Biological screens are plagued by false-positive hits resulting from aggregation. Methods to triage small colloidally aggregating molecules (SCAMs) are in high demand. Herein, we disclose a neural network to flag such entities. Our data demonstrate the utility of machine learning for predicting SCAMs, achieving 80% of correct predictions in an out-of-sample evaluation. The tool is competitive with a panel of expert chemists, who correctly predict 61% ± 7% of the same molecules in a Turing-like test. Our computational routine provides insight into features governing aggregation that had remained hidden to expert intuition. Further, we quantify that up to 15%–20% of ligands in publicly available chemogenomic databases have high potential to aggregate at a typical screening concentration (30 μM), imposing caution in systems biology and drug design programs. Our approach provides a means to augment human intuition and mitigate attrition and a pathway to accelerate future molecular medicine.

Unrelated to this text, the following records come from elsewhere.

(** C2.  When the filter is 'F277W' or the column index is at or beyond
    the order-2 cutoff (1900 for a frame of 256 rows, 1050 otherwise),
    the fit is called with the single-order model, whose bounds have 6
    entries, and the order-2 mask that is returned is all ones. *)
Theorem order2_fully_excluded (curve_fit : FitCall -> option (list Q)) (idx : Z)
    (frame : Frame) (bounds : option Bounds) (sigma : Q) (err : option (list Q))
    (radius : PyVal) (filt : string)
    (Hcond : filt = "F277W"%string \/ (order2_cutoff (nrows frame) <= idx)%Z) :
  (forall call,
      fit_call idx frame bounds err filt = Some call ->
      fit_func call = batman /\ n_params (fit_func call) = 6%nat /\
      length (fst (fit_bounds call)) = 6%nat /\
      length (snd (fit_bounds call)) = 6%nat) /\
  (forall ord1 ord2,
      isolate_signal curve_fit idx frame bounds sigma err radius filt = Some (ord1, ord2) ->
      ord2 = repeat 1 (nrows frame)).
Proof.
  assert (Hcond' : Py.lower filt = "f277w"%string \/ (order2_cutoff (nrows frame) <= idx)%Z).
  { destruct Hcond as [-> | H]; [left; reflexivity | now right]. }
  split.
  - intros call Hcall.
    destruct (fit_call_single_order _ _ _ _ _ _ Hcond' Hcall) as (Hf & Hl & Hu).
    rewrite Hf. auto.
  - intros ord1 ord2 Hrun.
    apply isolate_signal_inv in Hrun
      as (col & call & fitted & lim1 & Hcol & Hcall & _ & _ & _ & H2).
    destruct (fit_call_single_order _ _ _ _ _ _ Hcond' Hcall) as (Hf & _).
    rewrite Hf in H2. subst ord2.
    rewrite ones_like_repeat. f_equal. now apply column_length in Hcol.
Qed.

Lemma order2_fully_excluded_witness :
  (forall call,
      fit_call 1 (mkFrame 3 [[1; 2; 3]; [1; 2; 3]; [1; 2; 3]; [1; 2; 3]]) None None "F277W"
      = Some call ->
      fit_func call = batman /\ n_params (fit_func call) = 6%nat /\
      length (fst (fit_bounds call)) = 6%nat /\
      length (snd (fit_bounds call)) = 6%nat) /\
  (forall ord1 ord2,
      isolate_signal lower_bound_fit 1
                     (mkFrame 3 [[1; 2; 3]; [1; 2; 3]; [1; 2; 3]; [1; 2; 3]])
                     None 3 None PyNone "F277W" = Some (ord1, ord2) ->
      ord2 = repeat 1 4).
Proof.
  apply (order2_fully_excluded lower_bound_fit 1
           (mkFrame 3 [[1; 2; 3]; [1; 2; 3]; [1; 2; 3]; [1; 2; 3]])
           None 3 None PyNone "F277W").
  left. reflexivity.
Defined.

(** The single-order branch at work: filter F277W, and a column beyond
    the cutoff of a two-row frame. *)
Example isolate_signal_f277w :
  isolate_signal (fun _ => Some [2; 1; 1; 1; 1; 1]) 0
                 (mkFrame 3 [[1; 2; 3]; [1; 2; 3]; [1; 2; 3]; [1; 2; 3]])
                 None (1 # 2) None PyNone "F277W"
  = Some ([1; 0; 0; 0], [1; 1; 1; 1]).
Proof. reflexivity. Qed.

Example isolate_signal_beyond_cutoff :
  isolate_signal lower_bound_fit 1050 two_row_frame None 3 None PyNone "CLEAR"
  = Some ([1; 1], [1; 1]).
Proof. reflexivity. Qed.

Lemma limits_not_int (ps : list Gaussian) (sigma : Q) (radius : PyVal) :
  isinstance_int radius = false -> limits ps sigma radius = limits ps sigma PyNone.
Proof.
  destruct radius; simpl; intros H; try discriminate H; reflexivity.
Qed.

(** C9.  A [radius] that is not an [int] under [isinstance] (a float,
    [None]) is ignored: the limits are the sigma-based ones, no error is
    raised for it, and the call behaves as if no radius had been given.
    The radius-based region is therefore used only for an [int]. *)
Theorem radius_not_int_ignored (curve_fit : FitCall -> option (list Q)) (idx : Z)
    (frame : Frame) (bounds : option Bounds) (sigma : Q) (err : option (list Q))
    (radius : PyVal) (filt : string)
    (Hradius : isinstance_int radius = false) :
  (forall lo mid hi,
      limits [lo; mid; hi] sigma radius
      = Some (g_mu lo - g_sigma lo * sigma, g_mu hi + g_sigma hi * sigma)) /\
  (forall params off,
      order_limits params off sigma radius = order_limits params off sigma PyNone) /\
  isolate_signal curve_fit idx frame bounds sigma err radius filt
  = isolate_signal curve_fit idx frame bounds sigma err PyNone filt.
Proof.
  assert (Hlim : forall params off,
             order_limits params off sigma radius = order_limits params off sigma PyNone).
  { intros params off. unfold order_limits.
    destruct (components params off); simpl; [|reflexivity].
    now apply limits_not_int. }
  split; [|split].
  - intros lo mid hi. rewrite limits_not_int by assumption. reflexivity.
  - exact Hlim.
  - unfold isolate_signal.
    destruct (column frame idx); simpl; [|reflexivity].
    destruct (fit_call idx frame bounds err filt); simpl; [|reflexivity].
    destruct (curve_fit _); simpl; [|reflexivity].
    rewrite !Hlim. reflexivity.
Qed.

生物筛选受到聚集导致的假阳性命中的困扰。对小胶体聚集分子 (SCAM) 进行分类的方法需求量很大。在此，我们公开了一种神经网络来标记此类实体。我们的数据证明了机器学习在预测 SCAM 方面的实用性，在样本外评估中实现了 80% 的正确预测。该工具与一组专家化学家竞争，他们在类似图灵的测试中正确预测了 61% ± 7% 的相同分子。我们的计算例程提供了对专家直觉隐藏的控制聚合的特征的洞察。此外，我们量化了公开可用的化学基因组学数据库中多达 15%–20% 的配体具有在典型筛选浓度 (30 μM) 下聚集的高潜力，在系统生物学和药物设计程序中施加谨慎。我们的方法提供了一种增强人类直觉和减轻损耗的方法，以及一种加速未来分子医学的途径。